Beaucoup de laboratoires travaillent actuellement sur la numérisation de la VM par Internet et par téléphone. Un moyen aussi de s’adapter aux contraintes d’agenda des médecins de ville, dont certains préfèrent isoler un moment dans leur temps plutôt que de continuer à recevoir le visiteur médical entre deux patients. “Il y a encore beaucoup de médecins qui apprécient la VM en face à face, car c’est un temps d’échanges qui leur permet de sortir de leur quotidien, estime Pascal Le Guyader. Cependant, il est certain qu’on se dirige, dans le même temps, vers une dématérialisation de l’information car les plus jeunes sont friands des supports digitaux.”
Forme et fond
Par manque de temps ou par principe, le refus de la VM semble en progression chez les plus jeunes médecins. Mais selon une étude du Leem de 2012, 72 % des médecins y sont toujours favorables. Moins fréquente, la VM évolue aussi dans la forme. “Dans les prochaines années, la VM sera sans doute moins centrée sur le médicament, car nos molécules s’inscrivent dans un environnement de plus en plus global”, confirme Pascal Le Guyader.

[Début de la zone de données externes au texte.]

(** * Damaged keys *)

(** A change of direction does not check keys: when the entry before the current one
    has a damaged key of less than eight bytes, [Prev] reads outside it. *)
Theorem db_iter_short_key {u : Comparator} {I : Type} `{Iterator I} fuel (it : DBIter I) uk i k :
  direction_ it = kForward -> iter_user_key it = Done uk ->
  Prev (dbi_iter it) = Done i -> Valid i = true -> key i = Done k -> size k < 8 ->
  dbi_Prev (S fuel) it = OutOfBounds.
Proof.
  intros Hd Hk Hp Hv Hkey Hs. unfold dbi_Prev. rewrite Hd, Hk, run_bind_done.
  cbn [prev_key_loop dbi_iter set_saved_key set_saved]. rewrite Hp, run_bind_done, Hv. cbn [negb].
  unfold iter_user_key. cbn [dbi_iter set_iter]. rewrite Hkey, run_bind_done.
  by rewrite (proj2 (Z.ltb_lt (size k) 8)).
Qed.

(** * Examples *)

#[local] Abbreviation bw := BytewiseComparator.
#[local] Abbreviation ibw := (InternalKeyComparator BytewiseComparator).

Definition ientry (uk : list byte) (seq t : Z) (v : list byte) : list byte * list byte :=
  (AppendInternalKey [] (mk_key uk seq t), v).

Definition demo_memtable : list (list byte * list byte) :=
  [ientry [x61] 5 1 [x05]; ientry [x62] 4 0 []; ientry [x63] 9 1 [x09]].
Definition demo_level : list (list byte * list byte) :=
  [ientry [x61] 2 1 [x02]; ientry [x62] 3 1 [x03]; ientry [x63] 1 1 [x01]].
Definition demo_internal : list (list byte * list byte) :=
  [ientry [x61] 5 1 [x05]; ientry [x61] 2 1 [x02]; ientry [x62] 4 0 []; ientry [x62] 3 1 [x03];
   ientry [x63] 9 1 [x09]; ientry [x63] 1 1 [x01]].

Example demo_view : @user_view bw 4 demo_internal = [([x61], [x02]); ([x63], [x01])].
Proof. reflexivity. Qed.

Lemma demo_internal_ok : Forall (entry_ok (uvalid := fun _ => True)) demo_internal.
Proof. repeat (constructor; [split; [eexists; reflexivity|split; [done|reflexivity]]|]). constructor. Qed.

Lemma demo_internal_sorted : StronglySorted (fun a b => internal_compare bw (fst a) (fst b) < 0) demo_internal.
Proof. repeat (constructor; [|repeat (constructor; [reflexivity|]); constructor]). constructor. Qed.
Lemma search_level0 files : Forall file_good files -> NoDup (map number files) ->
  (forall f g, f ∈ files -> g ∈ files -> number g < number f -> newer f g) ->
  searched files (sort_newest (List.filter in_range files)).
Proof.
  intros Hok Hnd Hnew.
  assert (forall f, f ∈ sort_newest (List.filter in_range files) <-> f ∈ files /\ in_range f = true) as Hin.
  { intros f. rewrite sort_newest_perm, !list_elem_of_In. apply filter_In. }
  assert (NoDup (map number (sort_newest (List.filter in_range files)))) as Hnd'.
  { rewrite (sort_newest_perm (List.filter in_range files)). clear -Hnd. induction files as [|f files IH]; [done|].
    cbn [map] in Hnd. apply list.NoDup_cons in Hnd as [Hnot Hnd]. cbn [List.filter]. destruct (in_range f); [|by apply IH].
    cbn [map]. apply list.NoDup_cons. split; [|by apply IH]. intros (g & E & Hg)%list_elem_of_fmap. apply Hnot.
    apply list_elem_of_fmap. exists g. split; [done|]. apply list_elem_of_In. by apply list_elem_of_In, filter_In in Hg as []. }
  split; [|split].
  - apply list.Forall_forall. intros f [Hf _]%Hin. rewrite list.Forall_forall in Hok. auto.
  - eapply StronglySorted_weaken, NoDup_newest; [|apply sort_newest_sorted|done].
    intros f g [Hf _]%Hin [Hg _]%Hin Hlt. by apply Hnew.
  - assert (forall e, e ∈ entries_of files -> shows e -> e ∈ entries_of (sort_newest (List.filter in_range files))) as Hall.
    { intros e (f & Hf & He)%elem_of_entries_of Hs. apply elem_of_entries_of. exists f. split; [|done]. apply Hin. split; [done|].
      rewrite list.Forall_forall in Hok. apply (shows_in_range f e); [by apply Hok|done|done]. }
    intros [e|]; cbn.
    + intros (He & Hs & Hle). split.
      * apply elem_of_entries_of in He as (f & [Hf _]%Hin & He). apply elem_of_entries_of. by exists f.
      * split; [done|]. auto.
    + intros Hn e He Hs. apply (Hn e); auto.
Qed.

L’exemple type est sans doute le diabète pour lequel la prise en charge passe désormais par des dispositifs médicaux de plus en plus connectés, que les visiteurs médicaux présentent aussi aux médecins. “Le rôle du visiteur médical est de faire la promotion du médicament, personne ne le nie, ajoute Pascal Le Guyader. Néanmoins, le visiteur apporte surtout une information au médecin qui va lui permettre de comparer les molécules pour une même pathologie et de faire le meilleur choix thérapeutique pour ses patients. Il ne faut pas oublier que le visiteur médical présente aussi les conditions de prise en charge du médicament par l’assurance maladie, les effets indésirables, les contre-indications et le bon usage. Tout cela contribue à une meilleure information du médecin.”
C’est dans ce contexte qu’une nouvelle “charte de l’information promotionnelle” a été signée entre le Leem et le Comité économique des produits de santé (Ceps), en charge, au sein du ministère de la Santé, des relations avec l’industrie et notamment des négociations des prix en 2014, dix ans après la première qui avait créé l’obligation de certification de la VM.
Niveau de connaissances
Ce texte a été traduit par la Haute Autorité de santé (HAS) dans un référentiel de certification “de l’activité d’information par démarchage ou prospection visant à la promotion du médicament”, autrement dit la VM au sens large, puisqu’il inclut également les autres professions de santé (pharmaciens, infirmières, sages-femmes) et toutes les formes de contacts entre les industriels et les professionnels de santé, y compris les congrès et les enseignements postuniversitaires.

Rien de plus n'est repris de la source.